End-use Classification using High-Resolution Smart Water Meter Data

Type: MA thesis

Status: finished

Date: May 1, 2020 - November 30, 2020

Supervisors: Andreas Maier, Siming Bayer

Smart water meters are widely used for billing of water consumption. Real-time data acquired with smart water meters provide new opportunities for the utility companies to create an intelligent and efficient water distribution network aimed at reducing costs and non-revenue losses. However, various factors such as degree of limescale, water quality or flow affect the accuracy of the measurements of a smart meter device greatly, especially the accumulated long-term influences of the aforementioned external factors result in significant non-conformance in the measurements. Hence, a predictive error estimation of the smart meter measurements and, thus, the degree of erosion of a device benefits the overall maintenance process from the meter level to the distribution network level.
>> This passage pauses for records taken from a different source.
Lemma on_frame_inv payload w w' : inv w -> on_frame payload w = Some (w', tt) -> inv w'.
Proof.
  intros [C A]. destruct (on_frame_spec payload w C) as (w1 & G & [[Hc ->]|(_ & w2 & -> & Hw)]).
  - apply andb_prop in Hc as [_ Ha]. destruct (gleaned_machine _ _ G) as (Em & _).
    intros (a' & ds & -> & Hr)%reroll_some; [|by rewrite Em]. split.
    + apply rolled_chans; [done|by eapply gleaned_chans].
    + apply (rolled_ok (machine w1)); rewrite ?Em in *; [|done|done]. by destruct (assigned _).
  - intros [= <-]. eapply inv_wrote; [done|]. eapply inv_gleaned; [done|by split].
Qed.

Lemma turn_inv e w w' : event_ok e -> inv w -> turn e w = Some (w', tt) -> inv w'.
Proof.
  intros He I. unfold turn. rewrite (e_bind (getw machine) _ w w (machine w)) by done.
  destruct e as [| |payload|start end_|addr hw|now].
  - destruct (ticker (machine w)) eqn:Et; [|by intros [= <-]].
    destruct (on_tick_inv w I Et) as (w1 & -> & I1 & _). by intros [= <-].
  - destruct (rangeCh (machine w)) as [[s e]|] eqn:Er; [|by intros [= <-]].
    pose proof (ao_pending _ (inv_addr _ I)) as Hv. rewrite Er in Hv.
    destruct (on_range_runs s e w Hv I) as (a' & -> & I1 & _). by intros [= <-].
  - by apply on_frame_inv.
  - intros [= <-]. destruct I as [C A]. destruct He. split; [|by apply rebind_ok].
    apply chans_machine; [|done]. unfold Rebind. case_if; [done|]. by destruct (rangeCh (machine w)).
  - rewrite learn_runs by apply I. intros [= <-]. destruct I. split; [by apply chans_learnt|done].
  - intros [= <-]. destruct I as [[] A]. by split.
Qed.

Lemma turn_runs e w : inv w -> lucky (draws w) -> exists w', turn e w = Some (w', tt).
Proof.
  intros I L. unfold turn. rewrite (e_bind (getw machine) _ w w (machine w)) by done.
  destruct e as [| |payload|start end_|addr hw|now]; try by eexists.
  - destruct (ticker (machine w)) eqn:Et; [|by eexists].
    destruct (on_tick_inv w I Et) as (w1 & -> & _). by eexists.
  - destruct (rangeCh (machine w)) as [[s e]|] eqn:Er; [|by eexists].
    pose proof (ao_pending _ (inv_addr _ I)) as Hv. rewrite Er in Hv.
    destruct (on_range_runs s e w Hv I) as (a' & -> & _). by eexists.
  - destruct (on_frame_spec payload w (inv_chans _ I)) as (w1 & G & [[_ ->]|(_ & w2 & -> & _)]); [|by eexists].
    destruct (gleaned_machine _ _ G) as (Em & Ed & _). apply reroll_runs; [rewrite Em; apply I|by rewrite Ed].
  - rewrite learn_runs by apply I. by eexists.
Qed.

(** ** Probing *)

(** The bytes of a probe for an address. *)
Definition probe_raw (hw : HWAddr) (a : Addr) : option (list Z) :=
  match AARP hw (Probe hw a) with
  | Ok f => match EthMarshal f with Ok raw => Some (pad_frame raw) | _ => None end
  | _ => None
  end.
(** Once a probe for the address of both was heard, one of the two is fresh. *)
Lemma settle_probe fuel raw a b a' b' :
  inv a -> inv b -> writes b = [] -> hw_ok (hardware a) -> hw_ok (hardware b) ->
  hardware a <> hardware b -> proto a = proto b -> assigned (machine a) = false ->
  probe_raw (hardware a) (proto a) = Some raw ->
  settle fuel [raw] a b = Some (a', b') -> fresh (machine a') \/ fresh (machine b').
Proof.
  intros Ia Ib Wb Ha Hb Hab Ep Aa Hraw. unfold probe_raw in Hraw.
  destruct (AARP _ _) as [f| |] eqn:Ef; [|done..]. destruct (EthMarshal f) as [r| |] eqn:Em; [|done..].
  injection Hraw as <-. rewrite <- (frame_dst f) in Em.
  destruct (hear_aarp _ _ _ _ _ b Ef Em Hab) as (payload & Eh & Eu).
  destruct (Probe_fields (hardware a) (proto a)) as (Eo & _ & Ed & _).
  destruct fuel as [|fuel]; [done|]. cbn [settle hear_all]. unfold mbind at 1, E_bind at 1.
  rewrite Eh. destruct (assigned (machine b)) eqn:Ab.
  - destruct (owner_answers _ _ _ b Eu Ep Ab Wb Ib Hb Ha) as (f' & r' & Ef' & Em' & ->).
    set (b1 := with_written _ _ _). unfold mret at 1, E_ret at 1.
    subst b1. rewrite news_one. set (b1 := with_written _ _ _).
    destruct fuel as [|fuel]; [done|]. cbn [settle hear_all]. unfold mbind at 1, E_bind at 1.
    destruct (hear_aarp _ _ _ _ _ a Ef' Em' (not_eq_sym Hab)) as (payload' & Eh' & Eu').
    rewrite Eh'. destruct (on_frame payload' a) as [[a1 []]|] eqn:Ea1; [|done].
    unfold mret at 1, E_ret at 1.
    destruct (settle fuel _ a1 b1) as [[a2 b2]|] eqn:E2; [|done]. intros [= <- <-].
    destruct (Response_fields (myAddr (machine b)) (MkPair (hardware a) (proto a))) as (Ro & _ & Rd).
    assert (Fa : fresh (machine a1)).
    { apply (contested_fresh payload' a); [done|done| |done]. unfold contests.
      rewrite Eu', Ro, Rd, Z.eqb_refl. by rewrite bool_decide_true. }
    left. apply follows_settle in E2 as [F _].
    + destruct (fo_claim _ _ F) as [(_ & P & Q)|]; [|done]. destruct Fa. split; congruence.
    + by apply (follows_frame _ _ _ Ia Ea1).
    + apply (inv_wrote b); [|done]. by exists [pad_frame r'], [].
  - destruct (on_frame payload b) as [[b1 []]|] eqn:Eb1; [|done]. unfold mret at 1, E_ret at 1.
    destruct (settle fuel _ b1 a) as [[b2 a2]|] eqn:E2; [|done]. intros [= <- <-].
    assert (Fb : fresh (machine b1)).
    { apply (contested_fresh payload b); [done|done| |done]. unfold contests.
      rewrite Eu, Eo, Ed, Z.eqb_refl, orb_true_r. by rewrite bool_decide_true. }
    right. apply follows_settle in E2 as [F _]; [|by apply (follows_frame _ _ _ Ib Eb1)|done].
    destruct (fo_claim _ _ F) as [(_ & P & Q)|]; [|done]. destruct Fb. split; congruence.
Qed.
(* ===== verification/Outbox.v ===== *)
(** * Packets that wait for address resolution ([router/etalk_port.go]: [Send],
      [Broadcast], [ZoneMulticast], [send], the outboxes and their goroutine)

    An outbox is kept under the channel its packets wait on.  [Outbox] is a
    loop around a select: each of its cases is an operation here, whose result
    says whether the loop goes on. *)
From S2P Require Import Prelude GoSort AtalkNbp Atalk Aarp.
Import DDP Aarp.

Module Outbox.

Definition maxOutboxSize : Z := 1000.
Definition outboxTimeout : Z := 10 * Second.

Definition etherTalkBroadcastNode (node : Z) : bool := (node =? 0) || (node =? 0xFF).

Section Outbox.
Context {MO : MapOrder} `{MT : Multitalk} `{ET : Ethertalk}.

(** [port.ethernetAddr]. *)
Variable ethernetAddr : HWAddr.

(** [port.send]. *)
Definition send (dstEth : HWAddr) (pkt : ExtPacket) : E error :=
  checke (AppleTalk ethernetAddr pkt) (fun outFrame => Aarp.send (with_FrameDst dstEth outFrame)).

(** An append to [packets], and the packets dropped from its front. *)
Definition append_packet (pkt : ExtPacket) (now : Z) (ob : outbox) : outbox :=
  let ps := packets ob ++ [pkt] in
  {| packets := if maxOutboxSize <? zlen ps then drop (Z.to_nat (zlen ps - maxOutboxSize)) ps else ps;
     ob_addr := ob_addr ob; lastTS := now |}.

(** A failing request is logged. *)
Definition outboxPush (waitCh : chan) (addr : Addr) (pkt : ExtPacket) : E unit :=
  now ← getw clock; obs ← getw outboxes;
  match obs !! waitCh with
  | Some ob => modw (fun w => with_outboxes (<[waitCh := append_packet pkt now ob]> (outboxes w)) w)
  | None =>
      _ ← modw (fun w => with_outboxes
            (<[waitCh := {| packets := [pkt]; ob_addr := addr; lastTS := now |}]> (outboxes w)) w);
      _ ← request addr;
      modw (with_changed true)
  end.

Definition Send (pkt : ExtPacket) : E error :=
  if etherTalkBroadcastNode (DstNode pkt) then send AppleTalkBroadcast pkt
  else
    let addr := MkAddr (DstNet pkt) (DstNode pkt) in
    '(destEth, waitCh) ← lookupOrWait addr;
    match waitCh with
    | None => send destEth pkt
    | Some waitCh => _ ← outboxPush waitCh addr pkt; mret None
    end.

Definition Forward (pkt : ExtPacket) : E error := Send pkt.
Definition Broadcast (pkt : ExtPacket) : E error := send AppleTalkBroadcast pkt.
Definition ZoneMulticast (zone : list Z) (pkt : ExtPacket) : E error := send (MulticastAddr zone) pkt.

(** Using the address of an outbox that is not there panics. *)
Definition outboxPop (waitCh : chan) : E (option outbox * HWAddr) :=
  obs ← getw outboxes;
  _ ← modw (fun w => with_outboxes (delete waitCh (outboxes w)) w);
  match obs !! waitCh with
  | None => panic
  | Some ob =>
      '(destEth, newWaitCh) ← lookupOrWait (ob_addr ob);
      match newWaitCh with
      | None => mret (Some ob, destEth)
      | Some newWaitCh =>
          now ← getw clock;
          if outboxTimeout <? now - lastTS ob then mret (None, destEth)
          else
            _ ← modw (fun w => with_outboxes (<[newWaitCh := ob]> (outboxes w)) w);
            mret (None, destEth)
      end
  end.

(** The range over [port.outboxes]. *)
Fixpoint resend (obs : list (chan * outbox)) : E error :=
  match obs with
  | [] => mret None
  | (waitCh, ob) :: obs =>
      now ← getw clock;
      if outboxTimeout <? now - lastTS ob then
        _ ← modw (fun w => with_outboxes (delete waitCh (outboxes w)) w);
        mret None
      else
        err ← request (ob_addr ob);
        match err with Some e => mret (Some e) | None => resend obs end
  end.

Definition resendAARPRequests : E error :=
  obs ← getw outboxes; resend (map_range obs).

(** ** The cases of the select *)

Definition on_changed : E bool := _ ← modw (with_changed false); mret true.

Definition on_resolve : E bool :=
  err ← resendAARPRequests;
  mret (match err with Some _ => false | None => true end).

Fixpoint send_all (destEth : HWAddr) (pkts : list ExtPacket) : E bool :=
  match pkts with
  | [] => mret true
  | pkt :: pkts =>
      err ← send destEth pkt;
      match err with Some _ => mret false | None => send_all destEth pkts end
  end.

Definition on_wait (waitCh : chan) : E bool :=
  '(ob, destEth) ← outboxPop waitCh;
  match ob with
  | None => mret true
  | Some ob => send_all destEth (packets ob)
  end.

End Outbox.
End Outbox.
(** The bytes of a frame, of a data packet to [dst], of an AARP request. *)
Definition frame_raw (f : res Frame) : option (list Z) :=
  match f with
  | Ok f => match EthMarshal f with Ok raw => Some (pad_frame raw) | _ => None end
  | _ => None
  end.
Definition data_raw (dst : HWAddr) (pkt : ExtPacket) : option (list Z) :=
  match AppleTalk ethernetAddr pkt with Ok f => frame_raw (Ok (with_FrameDst dst f)) | _ => None end.
Definition request_raw (m : AddrPair) (a : Addr) : option (list Z) :=
  frame_raw (AARP (Hardware m) (Request m a)).

Lemma data_sends dst pkt raw w :
  writes w = [] -> data_raw dst pkt = Some raw ->
  Outbox.send ethernetAddr dst pkt w = Some (with_written (written w ++ [raw]) [] w, None).
Proof.
  intros Hw. unfold data_raw, Outbox.send. destruct (AppleTalk _ _) as [f| |]; [|done..]. cbn [checke frame_raw].
  unfold Aarp.send. destruct (EthMarshal _) as [r| |]; [|done..]. intros [= <-]. cbn [checke].
  unfold WritePacketData. by rewrite Hw.
Qed.

Lemma request_sends a raw w :
  writes w = [] -> request_raw (myAddr (machine w)) a = Some raw ->
  request a w = Some (with_written (written w ++ [raw]) [] w, None).
Proof.
  intros Hw. unfold request_raw, request. rewrite (e_bind (getw machine) _ w w (machine w)) by done.
  destruct (AARP _ _) as [f| |]; [|done..]. cbn [checke frame_raw].
  unfold Aarp.send. destruct (EthMarshal _) as [r| |]; [|done..]. intros [= <-]. cbn [checke].
  unfold WritePacketData. by rewrite Hw.
Qed.

Lemma send_all_sends dst pkts raws w :
  writes w = [] -> mapM (data_raw dst) pkts = Some raws ->
  send_all ethernetAddr dst pkts w = Some (with_written (written w ++ raws) [] w, true).
Proof.
  revert raws w. induction pkts as [|p pkts IH]; intros raws w Hw H; cbn [send_all].
  - injection H as <-. rewrite app_nil_r. rewrite <- Hw. by destruct w.
  - apply mapM_Some in H. inversion H as [|? raw ? raws' Hp Hps]; subst. apply mapM_Some in Hps.
    rewrite (e_bind _ _ _ _ _ (data_sends dst p raw w Hw Hp)).
    rewrite (IH raws') by done. cbn. by rewrite <- app_assoc.
Qed.

(** A sender's packets, one [Send] each. *)
Fixpoint send_each (pkts : list ExtPacket) : E unit :=
  match pkts with [] => mret tt | p :: pkts => _ ← Send ethernetAddr p; send_each pkts end.

Definition last_packets (l : list ExtPacket) : list ExtPacket :=
  drop (Z.to_nat (zlen l - maxOutboxSize)) l.

Lemma last_packets_app l p now ob :
  packets ob = last_packets l -> packets (append_packet p now ob) = last_packets (l ++ [p]).
Proof.
  intros E1. unfold append_packet. cbn [packets]. rewrite E1. unfold last_packets.
  set (k := Z.to_nat (zlen l - maxOutboxSize)).
  assert (Hk : zlen (drop k l ++ [p]) = Z.min (zlen l) maxOutboxSize + 1).
  { rewrite zlen_app. unfold zlen in *. rewrite length_drop. unfold maxOutboxSize in *. cbn. lia. }
  rewrite Hk, zlen_app. change (zlen [p]) with 1. pose proof (zlen_nonneg l).
  replace (drop k l ++ [p]) with (drop k (l ++ [p])).
  2: { rewrite drop_app_le; [done|]. subst k. unfold zlen, maxOutboxSize in *. lia. }
  unfold maxOutboxSize in *. case_if; zbool.
  - rewrite drop_drop. f_equal. lia.
  - f_equal. lia.
Qed.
In order to estimate the measurement error in a forehanded manner, end-use consumption patterns [1 – 3] (e.g. use of dishwasher etc.) can first be classified and extracted from the smart meter data, i.e. real-time measurements in a water distribution network. This step is the so called data disaggregation. Subsequently, the variance of the measurement accuracy is determined by comparing the results of disaggregation with reference measurements (e.g. same consumption pattern recognized from historical data). Therefore, a highly accurate classification of end-uses is fundamental for a precise estimation of the condition of a smart meter on the sensor level predictively.
In this work, we are focusing on the classification of the end-use consumption patterns using high-resolution smart meter data, especially for water distribution networks. The thesis consists of the following aspects:

  1. Literature review of water event clustering and water end-use classification techniques
  2. Analysis and understanding of the existing data
  3. Development and implementation of a water end-use classification framework
  4. Evaluation of the implemented approach
    1. Feature extraction
    2. Clustering of water events
    3. Classification of established water end-uses

[1] Mario Vašak, Goran Banjac, and Hrvoje Novak. Water use disaggregation based on classification of feature vectors extracted from smart meter data. Procedia Engineering, 119(1):1381–1390, 2015.

[2] Khoi Anh Nguyen, Rodney A. Stewart, and Hong Zhang. An autonomous and intelligent expert system for residential water end-use classification. Expert Systems with Applications, 41(2):342–356, 2014.

[3] L. Pastor-Jabaloyes, F. J. Arregui, and R. Cobacho. Water end use disaggregation based on soft computing techniques. Water, 10(1):321–341, 2018.